Many in academia are of the mindset that you should essentially put your life on hold in order to obtain your degree. It makes sense, most college students live on-campus, they pay a ton of money to take classes, and they have to do a good job because the whole point is to get a degree.
Here’s what they aren’t telling you. When you get out of college and start applying for jobs, you’re going to hear that you don’t have enough experience to get the job. If you’re like most recent graduates, you’re going to hear this over and over again and it is going to drive you insane, because to get experience you have to get a job, but you can’t get a job without experience.
The best thing you can do for yourself, is not put your life on hold while you’re in college. The average college student takes 12 to 16 hours of classes per week. The average worker, works 40 hours per week, so you’ve got quite a bit of time on your hands compared to most adults. Yes, you have to study, but you should avoid the temptation to sleep as much as most college kids sleep, and try to limit how much of your waking hours you spend on time-sucks like Netflix and Youtube.
You should definitely be applying for internships while you are a student. You should be doing this even if it isn’t required for your major and even if it doesn’t pay. Those internships are experience. You should also consider a part-time job in your field, even if it is a low-level position that you wouldn’t want to make into a career. In the so-called “real world” you have to do something called “paying dues.”
You aren’t going to walk into your first job after college and be in management. You have to start lower and taking a part-time job at a company you might actually want to work for that is in your field is a great way to get your foot in the door.
You should also participate in every extra-curricular activity you can find at school that relates to your major. These also provide you with experience that your future employer will appreciate.
Of course, there is also the chance that your future employer will be yourself, and if you are at all entrepreneurial, you should consider starting now on those hopes and dreams. If you have a hobby or a skill that you think you can monetize, start working on it while you’re in school.

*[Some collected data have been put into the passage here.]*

(* ===== verification/PollThread.v ===== *)
(** * The polling thread (src/src/server/pollthread.cpp, pollthread.h)

  The state of [PollThread] is the record [PollSt]; each method is a function on
  it: the work list ([insert_in_list], [add_insert_in_list], [tune_list],
  [compute_sleep_time]), the commands the thread receives ([execute_cmd], one
  definition per command code), a poll ([poll_cmd], [poll_attr],
  [one_more_poll], [one_more_trigg]) and one turn of the main loop
  ([loop_step]).  Devices are numbers, a null device pointer is [None].  User
  code (a polled command or attribute), the event suppliers and the clock are
  parameters; user code may itself send polling commands to its own thread. *)
From S2P Require Import Prelude PollRing PollObj.
Local Open Scope Z_scope.

Definition TIME_NEEDED_HEARTBEAT : Z := microseconds 2000.
Definition POLL_LOOP_NB : Z := 500.
Definition DISCARD_THRESHOLD : Z := milliseconds 20.

Inductive PollCmdCode :=
  | POLL_ADD_OBJ | POLL_REM_OBJ | POLL_START | POLL_STOP | POLL_UPD_PERIOD
  | POLL_REM_DEV | POLL_EXIT | POLL_REM_EXT_TRIG_OBJ | POLL_ADD_HEARTBEAT
  | POLL_REM_HEARTBEAT.

Inductive PollCmdType := POLL_TIME_OUT | POLL_COMMAND | POLL_TRIGGER.

(** A [DeviceImpl *]. *)
Abbreviation dev_ptr := (option nat).

Record PollThCmd := mkCmd {
  cmd_pending : bool;
  trigger : bool;
  cmd_code : PollCmdCode;
  cmd_dev : dev_ptr;
  cmd_index : Z;
  cmd_name : string;
  cmd_type : PollObjType;
  new_upd : Z;
}.

Record WorkItem := mkWork {
  w_dev : dev_ptr;
  wake_up_date : Z;
  update : Z;
  w_type : PollObjType;
  w_name : list string;
  needed_time : Z;
}.

Definition set_wake (t : Z) (w : WorkItem) : WorkItem :=
  mkWork (w_dev w) t (update w) (w_type w) (w_name w) (needed_time w).
Definition set_names (n : list string) (w : WorkItem) : WorkItem :=
  mkWork (w_dev w) (wake_up_date w) (update w) (w_type w) n (needed_time w).
Definition set_needed (t : Z) (w : WorkItem) : WorkItem :=
  mkWork (w_dev w) (wake_up_date w) (update w) (w_type w) (w_name w) t.

(** What the thread does to the outside. *)
Inductive EventName := CHANGE_EVENT | ARCHIVE_EVENT | PERIODIC_EVENT.
Inductive Supplier := Notifd | Zmq.
Inductive Action :=
  | PushHeartbeat (s : Supplier)
  | AutoUnsub
  | StoreSubDevices
  | DetectAndPush (s : Supplier) (dev : nat) (att : string) (error : option exn)
  | PushEventLoop (ev : EventName) (dev : nat) (att : string) (error : option exn).

Section PollThread.
Context {Any Elt : Type}.

(** A [WorkItem] that [execute_cmd] does not initialise has an indeterminate
    [needed_time]. *)
Context (indet : Z).

Record PollSt := mkPollSt {
  works : list WorkItem;
  ext_trig_works : list WorkItem;
  local_cmd : PollThCmd;
  shared_cmd : PollThCmd;
  now : Z;
  after : Z;
  sleep : option Z;
  polling_stop : bool;
  tune_ctr : Z;
  need_two_tuning : bool;
  send_heartbeat : bool;
  heartbeat_ctr : Z;
  previous_nb_late : Z;
  polling_bef_9 : bool;
  auto_upd : list (Z * string);
  rem_upd : list (Z * string);
  ignore_call : bool;
  devs : gmap nat (Device Any Elt);
  trace : list Action;
}.

(** Assignments to the members. *)
Definition set_works l s := mkPollSt l (ext_trig_works s) (local_cmd s) (shared_cmd s) (now s)
  (after s) (sleep s) (polling_stop s) (tune_ctr s) (need_two_tuning s) (send_heartbeat s)
  (heartbeat_ctr s) (previous_nb_late s) (polling_bef_9 s) (auto_upd s) (rem_upd s)
  (ignore_call s) (devs s) (trace s).
Definition set_ext l s := mkPollSt (works s) l (local_cmd s) (shared_cmd s) (now s)
  (after s) (sleep s) (polling_stop s) (tune_ctr s) (need_two_tuning s) (send_heartbeat s)
  (heartbeat_ctr s) (previous_nb_late s) (polling_bef_9 s) (auto_upd s) (rem_upd s)
  (ignore_call s) (devs s) (trace s).
Definition set_local_cmd c s := mkPollSt (works s) (ext_trig_works s) c (shared_cmd s) (now s)
  (after s) (sleep s) (polling_stop s) (tune_ctr s) (need_two_tuning s) (send_heartbeat s)
  (heartbeat_ctr s) (previous_nb_late s) (polling_bef_9 s) (auto_upd s) (rem_upd s)
  (ignore_call s) (devs s) (trace s).
Definition set_shared c s := mkPollSt (works s) (ext_trig_works s) (local_cmd s) c (now s)
  (after s) (sleep s) (polling_stop s) (tune_ctr s) (need_two_tuning s) (send_heartbeat s)
  (heartbeat_ctr s) (previous_nb_late s) (polling_bef_9 s) (auto_upd s) (rem_upd s)
  (ignore_call s) (devs s) (trace s).
Definition set_now t s := mkPollSt (works s) (ext_trig_works s) (local_cmd s) (shared_cmd s) t
  (after s) (sleep s) (polling_stop s) (tune_ctr s) (need_two_tuning s) (send_heartbeat s)
  (heartbeat_ctr s) (previous_nb_late s) (polling_bef_9 s) (auto_upd s) (rem_upd s)
  (ignore_call s) (devs s) (trace s).
Definition set_after t s := mkPollSt (works s) (ext_trig_works s) (local_cmd s) (shared_cmd s)
  (now s) t (sleep s) (polling_stop s) (tune_ctr s) (need_two_tuning s) (send_heartbeat s)
  (heartbeat_ctr s) (previous_nb_late s) (polling_bef_9 s) (auto_upd s) (rem_upd s)
  (ignore_call s) (devs s) (trace s).
Definition set_sleep o s := mkPollSt (works s) (ext_trig_works s) (local_cmd s) (shared_cmd s)
  (now s) (after s) o (polling_stop s) (tune_ctr s) (need_two_tuning s) (send_heartbeat s)
  (heartbeat_ctr s) (previous_nb_late s) (polling_bef_9 s) (auto_upd s) (rem_upd s)
  (ignore_call s) (devs s) (trace s).
Definition set_polling_stop b s := mkPollSt (works s) (ext_trig_works s) (local_cmd s)
  (shared_cmd s) (now s) (after s) (sleep s) b (tune_ctr s) (need_two_tuning s)
  (send_heartbeat s) (heartbeat_ctr s) (previous_nb_late s) (polling_bef_9 s) (auto_upd s)
  (rem_upd s) (ignore_call s) (devs s) (trace s).
Definition set_tune c two s := mkPollSt (works s) (ext_trig_works s) (local_cmd s)
  (shared_cmd s) (now s) (after s) (sleep s) (polling_stop s) c two (send_heartbeat s)
  (heartbeat_ctr s) (previous_nb_late s) (polling_bef_9 s) (auto_upd s) (rem_upd s)
  (ignore_call s) (devs s) (trace s).
Definition set_heartbeat_ctr c s := mkPollSt (works s) (ext_trig_works s) (local_cmd s)
  (shared_cmd s) (now s) (after s) (sleep s) (polling_stop s) (tune_ctr s) (need_two_tuning s)
  (send_heartbeat s) c (previous_nb_late s) (polling_bef_9 s) (auto_upd s) (rem_upd s)
  (ignore_call s) (devs s) (trace s).
Definition set_previous_nb_late n s := mkPollSt (works s) (ext_trig_works s) (local_cmd s)
  (shared_cmd s) (now s) (after s) (sleep s) (polling_stop s) (tune_ctr s) (need_two_tuning s)
  (send_heartbeat s) (heartbeat_ctr s) n (polling_bef_9 s) (auto_upd s) (rem_upd s)
  (ignore_call s) (devs s) (trace s).
Definition set_upds au ru s := mkPollSt (works s) (ext_trig_works s) (local_cmd s)
  (shared_cmd s) (now s) (after s) (sleep s) (polling_stop s) (tune_ctr s) (need_two_tuning s)
  (send_heartbeat s) (heartbeat_ctr s) (previous_nb_late s) (polling_bef_9 s) au ru
  (ignore_call s) (devs s) (trace s).
Definition set_ignore_call b s := mkPollSt (works s) (ext_trig_works s) (local_cmd s)
  (shared_cmd s) (now s) (after s) (sleep s) (polling_stop s) (tune_ctr s) (need_two_tuning s)
  (send_heartbeat s) (heartbeat_ctr s) (previous_nb_late s) (polling_bef_9 s) (auto_upd s)
  (rem_upd s) b (devs s) (trace s).
Definition set_devs d s := mkPollSt (works s) (ext_trig_works s) (local_cmd s)
  (shared_cmd s) (now s) (after s) (sleep s) (polling_stop s) (tune_ctr s) (need_two_tuning s)
  (send_heartbeat s) (heartbeat_ctr s) (previous_nb_late s) (polling_bef_9 s) (auto_upd s)
  (rem_upd s) (ignore_call s) d (trace s).
Definition act (a : Action) s := mkPollSt (works s) (ext_trig_works s) (local_cmd s)
  (shared_cmd s) (now s) (after s) (sleep s) (polling_stop s) (tune_ctr s) (need_two_tuning s)
  (send_heartbeat s) (heartbeat_ctr s) (previous_nb_late s) (polling_bef_9 s) (auto_upd s)
  (rem_upd s) (ignore_call s) (devs s) (trace s ++ [a]).

(** ** The work list *)

Fixpoint insert_in_list (new_work : WorkItem) (l : list WorkItem) : list WorkItem :=
  match l with
  | [] => [new_work]
  | w :: l' =>
      if wake_up_date w <? wake_up_date new_work then w :: insert_in_list new_work l'
      else new_work :: l
  end.

Definition same_group (d : dev_ptr) (upd : Z) (ty : PollObjType) (w : WorkItem) : bool :=
  bool_decide (w_dev w = d) && (update w =? upd) && bool_decide (w_type w = ty).

(** [find_if] on the work list, then [ite->name.push_back]. *)
Fixpoint push_name (d : dev_ptr) (upd : Z) (ty : PollObjType) (nm : string) (l : list WorkItem)
    : option (list WorkItem) :=
  match l with
  | [] => None
  | w :: l' =>
      if same_group d upd ty w then Some (set_names (w_name w ++ [nm]) w :: l')
      else cons w <$> push_name d upd ty nm l'
  end.

Definition dev_of (p : dev_ptr) (s : PollSt) : outcome (Device Any Elt) :=
  i ← deref p; deref (devs s !! i).

(** [add_insert_in_list] (the tests are in the order of the C++ condition). *)
Definition groupable (d : dev_ptr) (ty : PollObjType) (s : PollSt) : outcome bool :=
  if bool_decide (ty = POLL_ATTR) then
    d ← dev_of d s;
    Ok ((dev_idl_version d >=? 4) && negb (polling_bef_9 s))
  else Ok false.

Definition add_insert_in_list (new_work : WorkItem) (s : PollSt) : outcome PollSt :=
  g ← groupable (w_dev new_work) (w_type new_work) s;
  if (g : bool) then
    nm ← deref (w_name new_work !! 0%nat);
    match push_name (w_dev new_work) (update new_work) (w_type new_work) nm (works s) with
    | Some l => Ok (set_works l s)
    | None => Ok (set_works (insert_in_list new_work (works s)) s)
    end
  else Ok (set_works (insert_in_list new_work (works s)) s).

(** The removal loop of POLL_REM_OBJ and POLL_UPD_PERIOD: the first item of that
    device and type that has the name loses it, and goes when it has no name
    left. *)
Fixpoint erase_name (nm : string) (l : list string) : option (list string) :=
  match l with
  | [] => None
  | x :: l => if bool_decide (x = nm) then Some l else cons x <$> erase_name nm l
  end.

Fixpoint rem_obj (d : dev_ptr) (ty : PollObjType) (nm : string) (l : list WorkItem)
    : list WorkItem * bool :=
  match l with
  | [] => ([], false)
  | w :: l' =>
      match (if bool_decide (w_dev w = d) && bool_decide (w_type w = ty)
             then erase_name nm (w_name w) else None) with
      | Some [] => (l', true)
      | Some names => (set_names names w :: l', true)
      | None => let '(r, b) := rem_obj d ty nm l' in (w :: r, b)
      end
  end.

You can work for a company and earn a dollar for your company only to keep about 20 cents of it, or you can earn a dollar for yourself and keep all of it. That’s not for everyone, but if you think you’ve got a talent that you can make money off of, there’s no reason to wait until you finish school to start on that project.
The bottom line is, whether you work for someone else, or work for yourself, there are going to be people ahead of you in line who are advancing their careers while you are studying your trade in the isolation of college. You need an education and you need the critical thinking skills that one learns in college, but you don’t have to take classes exclusively. Don’t put your life on hold for something that only occupies at most 25 hours of your week.